Pendant des années, l’application de ces règles a été inégale, parfois inexistante. Les contrôles se sont relâchés, les dérogations se sont multipliées, les infractions sont devenues banales. À force de voir la loi ignorée, une partie de la population a fini par considérer cette tolérance comme la norme. Le respect des règles est devenu l’exception, tandis que leur violation s’est installée dans le quotidien.
Dans ce contexte, le retour à une application stricte de la loi donne l’impression d’une nouveauté. Certains y voient même une restriction des libertés. En réalité, il s’agit surtout du retour de l’autorité de la loi.
En tout cas, la lutte contre les réseaux criminels ne se gagnera pas uniquement grâce aux forces de sécurité. Elle passera aussi par la restauration d’une culture du respect des règles. Les criminels prospèrent lorsque les contrôles disparaissent et que les infractions deviennent ordinaires.

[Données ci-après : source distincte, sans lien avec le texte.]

(** The records that answer a question, in some order. *)
Definition expected (q : Question) : list RR :=
  let rs := res_rg res in
  let name := lookup_name q in
  if (Q_Qtype q =? TypeSRV)%Z then srv_rrs rs name (Q_Name q)
  else if (Q_Qtype q =? TypeA)%Z then a_rrs rs name
  else if (Q_Qtype q =? TypeANY)%Z then srv_rrs rs name (Q_Name q) ++ a_rrs rs name
  else [].

(** The name has a record of some type. *)
Definition known (q : Question) : bool :=
  (0 <? size (hosts (SRVs (res_rg res)) (lookup_name q))
        + size (hosts (As (res_rg res)) (lookup_name q)))%nat.

Definition no_error_type (q : Question) : bool :=
  bool_decide (Q_Qtype q ∈ [TypeSOA; TypeNS; TypeSRV; TypeAAAA]).

Definition types_A (l : list RR) : Prop := Forall (λ r, Hdr_Rrtype (Header r) ≠ TypeOPT) l.

Lemma extra_types rs l ex : extra_ok rs l ex → types_A ex.
Proof.
  intros [_ Hin]. apply Forall_forall. intros rr Hr.
  destruct (Hin rr Hr) as (srv & host & rest & a & _ & _ & _ & Hf).
  destruct (formatA_name _ _ _ Hf) as [_ ->]. done.
Qed.

(** After the switch: the answers are those expected, and the header and
    the code are untouched. *)
Lemma handle_question_spec q m :
  Answer m = [] → Ns m = [] → Extra m = [] →
  ∃ ns ex errs, handle_question res config (res_rg res) (lookup_name q) q m
    = (set_sections m (expected q) ns ex, errs)
    ∧ types_A ex ∧ NoDup (Hdr_Name ∘ Header <$> ex).
Proof.
  intros Ha Hn He. unfold handle_question, expected.
  destruct (handleSRV_spec (res_rg res) (lookup_name q) (Q_Name q) m) as (ex & e1 & Hs & Hex).
  pose proof (extra_types _ _ _ Hex) as Hty. destruct Hex as [Hnd _].
  rewrite Ha, He in Hs. cbn [app] in Hs.
  repeat case_match; try (rewrite ?Z.eqb_eq in *; unfold TypeSOA, TypeNS, TypeANY in *; lia); simplify_eq.
  - eexists _, _, _. split; [reflexivity|]. done.
  - destruct (handleA_spec (res_rg res) (lookup_name q) m) as [e2 Hs2].
    rewrite Ha in Hs2.
    match goal with E : handleA _ _ _ _ = _ |- _ => rewrite E in Hs2; injection Hs2 as -> -> end.
    eexists (Ns m), (Extra m), _. split; [reflexivity|]. rewrite He. by split; constructor.
  - destruct m; cbn in *; subst. eexists _, [], _. split; [reflexivity|]. by split; constructor.
  - destruct m; cbn in *; subst. eexists _, [], _. split; [reflexivity|]. by split; constructor.
  - destruct (handleA_spec (res_rg res) (lookup_name q)
      (set_sections m (srv_rrs (res_rg res) (lookup_name q) (Q_Name q)) (Ns m) ex)) as [e2 Hs2].
    match goal with E : handleA _ _ _ _ = _ |- _ => rewrite E in Hs2; injection Hs2 as -> -> end.
    eexists _, ex, _. split; [reflexivity|]. done.
  - destruct m; cbn in *; subst. eexists _, [], _. split; [reflexivity|]. by split; constructor.
Qed.

Definition expected_rcode (q : Question) : Z :=
  if no_error_type q || known q then RcodeSuccess else RcodeNameError.

(** The counter that a query ends up in beside [MesosRequests]. *)
Definition outcome (q : Question) : Counter :=
  match expected q with
  | [] => if bool_decide (Q_Qtype q ∈ [TypeSOA; TypeNS; TypeSRV]) then MesosSuccess else MesosNXDomain
  | _ => MesosSuccess
  end.

Lemma omap_nil_size {X} (f : string → option X) loop (v : gset string) :
  size v = 0%nat → omap f (order loop v) = [].
Proof.
  intros Hv%size_empty_inv. assert (order loop v = []) as ->; [|done].
  apply Permutation_nil_r. rewrite order_perm.
  assert (v = ∅) as -> by (by apply leibniz_equiv). by rewrite elements_empty.
Qed.

(** A name with no records has no answers. *)
Lemma expected_unknown q : known q = false → expected q = [].
Proof.
  unfold known, expected. intros Hk%Nat.ltb_ge.
  assert (srv_rrs (res_rg res) (lookup_name q) (Q_Name q) = []) as -> by (apply omap_nil_size; lia).
  assert (a_rrs (res_rg res) (lookup_name q) = []) as -> by (apply omap_nil_size; lia).
  by repeat case_match.
Qed.

Lemma handleEmpty_spec q m log :
  Rcode m = RcodeSuccess → expected q = [] →
  ∃ ns, handleEmpty res config (res_rg res) (lookup_name q) q m log
    = (set_Ns (set_Rcode m (expected_rcode q)) ns, Inc (outcome q) log).
Proof.
  intros Hm He. unfold handleEmpty, expected_rcode, outcome, no_error_type. rewrite He.
  destruct (_ || _ || _) eqn:E.
  - rewrite (bool_decide_true (Q_Qtype q ∈ [TypeSOA; TypeNS; TypeSRV])),
      (bool_decide_true (Q_Qtype q ∈ [TypeSOA; TypeNS; TypeSRV; TypeAAAA])).
    + exists (Ns m). destruct m; cbn in *. by subst.
    + rewrite !orb_true_iff, !Z.eqb_eq in E. set_solver.
    + rewrite !orb_true_iff, !Z.eqb_eq in E. set_solver.
  - rewrite !orb_false_iff, !Z.eqb_neq in E.
    rewrite (bool_decide_false (Q_Qtype q ∈ [TypeSOA; TypeNS; TypeSRV])) by set_solver.
    assert (bool_decide (Q_Qtype q ∈ [TypeSOA; TypeNS; TypeSRV; TypeAAAA]) = (Q_Qtype q =? TypeAAAA)%Z) as ->.
    { destruct (Z.eqb_spec (Q_Qtype q) TypeAAAA) as [->|Hne]; [apply bool_decide_true; set_solver|].
      apply bool_decide_false. set_solver. }
    fold (known q). eexists. destruct (_ || known q); reflexivity.
Qed.

(** The counters after a query with errors [errs]. *)
Definition mesos_log (q : Question) (errs : multiError) (log : LogOut) : LogOut :=
  let log := Inc (outcome q) (Inc MesosRequests log) in
  if multiError_Nil errs then log else Inc MesosFailed log.

(** [m] is the whole reply to [q] and [m'] what is written. *)
Record mesos_reply (network : string) (r : Msg) (q : Question) (m m' : Msg) : Prop := {
  mr_id : Id m = Id r; mr_response : Response m = true; mr_aa : Authoritative m = true;
  mr_ra : RecursionAvailable m = Builtin.RecurseOn (res_config res);
  mr_questions : Questions m = [q];
  mr_rcode : Rcode m = expected_rcode q;
  mr_answer : Answer m ≡ₚ expected q;
  mr_extra : NoDup (Hdr_Name ∘ Header <$> Extra m);
  mr_same : same_reply m m';
  mr_prefix : ∃ k, Answer m' = take k (Answer m);
  mr_whole : Truncated m' = false → Answer m' = Answer m ∧ Extra m' = Extra m
    ∧ (Len m' ≤ if isUDP network then MinMsgSize else MaxMsgSize)%Z }.

Lemma HandleMesos_props network r log q qs :
  Questions r = q :: qs →
  ∃ m m' errs, HandleMesos res config network r log = (mesos_log q errs log, Ret m')
    ∧ mesos_reply network r q m m'.
Proof.
  intros Hq. unfold HandleMesos. rewrite Hq. fold (lookup_name q).
  set (m0 := SetReply _ r).
  destruct (handle_question_spec q m0) as (ns & ex & errs & -> & Hty & Hnd); [done..|].
  cbn [Answer set_sections].
  assert (∀ m1 (log1 : LogOut), Answer m1 ≡ₚ expected q → Extra m1 = ex →
    Id m1 = Id m0 → Response m1 = true → Authoritative m1 = true →
    RecursionAvailable m1 = RecursionAvailable m0 → Questions m1 = Questions m0 →
    Rcode m1 = expected_rcode q → log1 = Inc (outcome q) (Inc MesosRequests log) →
    ∃ m m' errs', ((if multiError_Nil errs then log1 else Inc MesosFailed log1), Ret m1 ≫= reply network)
    = (mesos_log q errs' log, Ret m') ∧ mesos_reply network r q m m') as Hfin.
  { intros m1 log1 Ha Hx Hid Hresp Haa Hra Hqs Hrc ->.
    rewrite <-Hx in Hty, Hnd. cbn [mbind go_bind].
    destruct (reply_props network m1 _ (max_size_no_opt (set_Compress m1 true) _ Hty))
      as (m' & Hr & Hs & _ & Hk & Ht).
    exists m1, m', errs. rewrite Hr. split; [done|]. split; try done. rewrite Hqs. cbn. by rewrite Hq. }
  destruct (expected q) as [|x l] eqn:Ee.
  - destruct (handleEmpty_spec q (set_sections m0 [] ns ex) (Inc MesosRequests log) eq_refl Ee)
      as [ns' ->]. apply Hfin; done.
  - assert (known q = true) as Hk.
    { destruct (known q) eqn:Ek; [done|]. apply expected_unknown in Ek. congruence. }
    destruct (shuffle_perm (x :: l)) as (l' & -> & Hp). cbn [mbind go_bind].
    apply Hfin; try done.
    + unfold expected_rcode. by rewrite Hk, orb_true_r.
    + unfold outcome. by rewrite Ee.
Qed.

(** C10: a query with a question is always answered, without a panic.  The
    reply repeats the identifier and the question, is authoritative, and holds
    only the records that the stores have for the name; without the TC bit it
    holds all of them, each once, fits the limit of the transport, and has at
    most one additional A record per target. *)
Theorem HandleMesos_answers network r log q qs :
  Questions r = q :: qs →
  ∃ log' m', HandleMesos res config network r log = (log', Ret m')
    ∧ Id m' = Id r ∧ Response m' = true ∧ Authoritative m' = true ∧ Questions m' = [q]
    ∧ (∀ rr, rr ∈ Answer m' → rr ∈ expected q)
    ∧ (Truncated m' = false →
         Answer m' ≡ₚ expected q ∧ NoDup (Hdr_Name ∘ Header <$> Extra m')
         ∧ (Len m' ≤ if isUDP network then MinMsgSize else MaxMsgSize)%Z).
Proof.
  intros Hq. destruct (HandleMesos_props network r log q qs Hq)
    as (m & m' & errs & -> & [R1 R2 R3 R4 R5 R6 R7 R8 [S1 S2 S3 S4 S5 S6 S7 S8] [k Hk] Hw]).
  eexists _, m'. split; [done|]. split_and!; try congruence.
  - intros rr Hr. rewrite <-R7. rewrite Hk in Hr. by eapply subseteq_take.
  - intros Ht. destruct (Hw Ht) as (-> & -> & ?). done.
Qed.

Lemma has_hosts rg k n h : is_store k = true → has rg k n h ↔ h ∈ hosts (kind_rrs k rg) n.
Proof.
  intros _. unfold has, hosts, in_rrs. destruct (kind_rrs k rg) as [rr|]; cbn.
  - destruct (rr !! n) as [v|] eqn:E; cbn; [naive_solver|].
    split; [intros (? & [= <-] & ? & ? & _); congruence|set_solver].
  - split; [by intros (? & [=] & _)|set_solver].
Qed.

(** The name of the question has no record of any type. *)
Definition nameless (q : Question) : Prop :=
  ∀ h, ¬ has (res_rg res) A (lookup_name q) h ∧ ¬ has (res_rg res) SRV (lookup_name q) h.

(** The response code for every type: NXDOMAIN is sent exactly when the name
    has no record and the type is none of SOA, NS, SRV and AAAA. *)
Theorem HandleMesos_rcode_all network r log q qs :
  Questions r = q :: qs →
  ∃ log' m', HandleMesos res config network r log = (log', Ret m')
    ∧ (Rcode m' = RcodeSuccess ∨ Rcode m' = RcodeNameError)
    ∧ (Rcode m' = RcodeNameError ↔
         Q_Qtype q ∉ [TypeSOA; TypeNS; TypeSRV; TypeAAAA] ∧ nameless q).
Proof.
  intros Hq. destruct (HandleMesos_props network r log q qs Hq)
    as (m & m' & errs & -> & [_ _ _ _ _ R6 _ _ [_ _ _ _ _ S6 _ _] _ _]).
  eexists _, m'. split; [done|]. rewrite S6, R6. unfold expected_rcode, no_error_type.
  assert (known q = false ↔ nameless q) as Hk.
  { pose proof (λ k, has_hosts (res_rg res) k (lookup_name q)) as Hh.
    unfold known, nameless. rewrite Nat.ltb_ge.
    change (SRVs (res_rg res)) with (kind_rrs SRV (res_rg res)).
    change (As (res_rg res)) with (kind_rrs A (res_rg res)).
    transitivity (hosts (kind_rrs SRV (res_rg res)) (lookup_name q) ≡ ∅
      ∧ hosts (kind_rrs A (res_rg res)) (lookup_name q) ≡ ∅).
    - rewrite <-!size_empty_iff. lia.
    - split.
      + intros [E1 E2] h. rewrite !Hh by done. set_solver.
      + intros Hno. split; intros h; specialize (Hno h); rewrite !Hh in Hno by done; set_solver. }
  rewrite <-Hk. case_bool_decide; cbn [orb].
  - split; [by left|]. split; [done|tauto].
  - destruct (known q); (split; [by auto|]); split; naive_solver.
Qed.

(** C11: the response code for the types of record that the zone serves.  A
    query for an address is answered with NXDOMAIN exactly when its name has no
    record of any type, and with success otherwise; a query for SRV, SOA or NS
    records is always answered with success; a query of another type, AAAA
    apart, for a name without records is answered with NXDOMAIN. *)
Theorem HandleMesos_rcode network r log q qs :
  Questions r = q :: qs →
  ∃ log' m', HandleMesos res config network r log = (log', Ret m')
    ∧ (Rcode m' = RcodeSuccess ∨ Rcode m' = RcodeNameError)
    ∧ (Q_Qtype q = TypeA → (Rcode m' = RcodeNameError ↔ nameless q))
    ∧ (Q_Qtype q ∈ [TypeSRV; TypeSOA; TypeNS] → Rcode m' = RcodeSuccess)
    ∧ (Q_Qtype q ∉ [TypeA; TypeSRV; TypeSOA; TypeNS; TypeAAAA] → nameless q →
         Rcode m' = RcodeNameError).
Proof.
  intros Hq. destruct (HandleMesos_rcode_all network r log q qs Hq) as (log' & m' & Hm & Hrc & Hnx).
  exists log', m'. split_and!; [done..| | |].
  - intros Ht. rewrite Hnx, Ht. split; [tauto|]. intros Hn. split; [|done]. by vm_compute; set_solver.
  - intros Ht. destruct Hrc as [?|[Hno _]%Hnx]; [done|]. destruct Hno. set_solver.
  - intros Ht Hn. apply Hnx. split; [|done]. set_solver.
Qed.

Le véritable défi pour les autorités ne sera donc pas seulement de mener des opérations coup de poing, mais aussi de démontrer que cette fermeté ne relève pas d’une mobilisation ponctuelle dictée par l’émotion, mais d’un engagement durable en faveur de l’Etat de droit. Car une loi appliquée seulement en temps de crise finit toujours par perdre sa légitimité.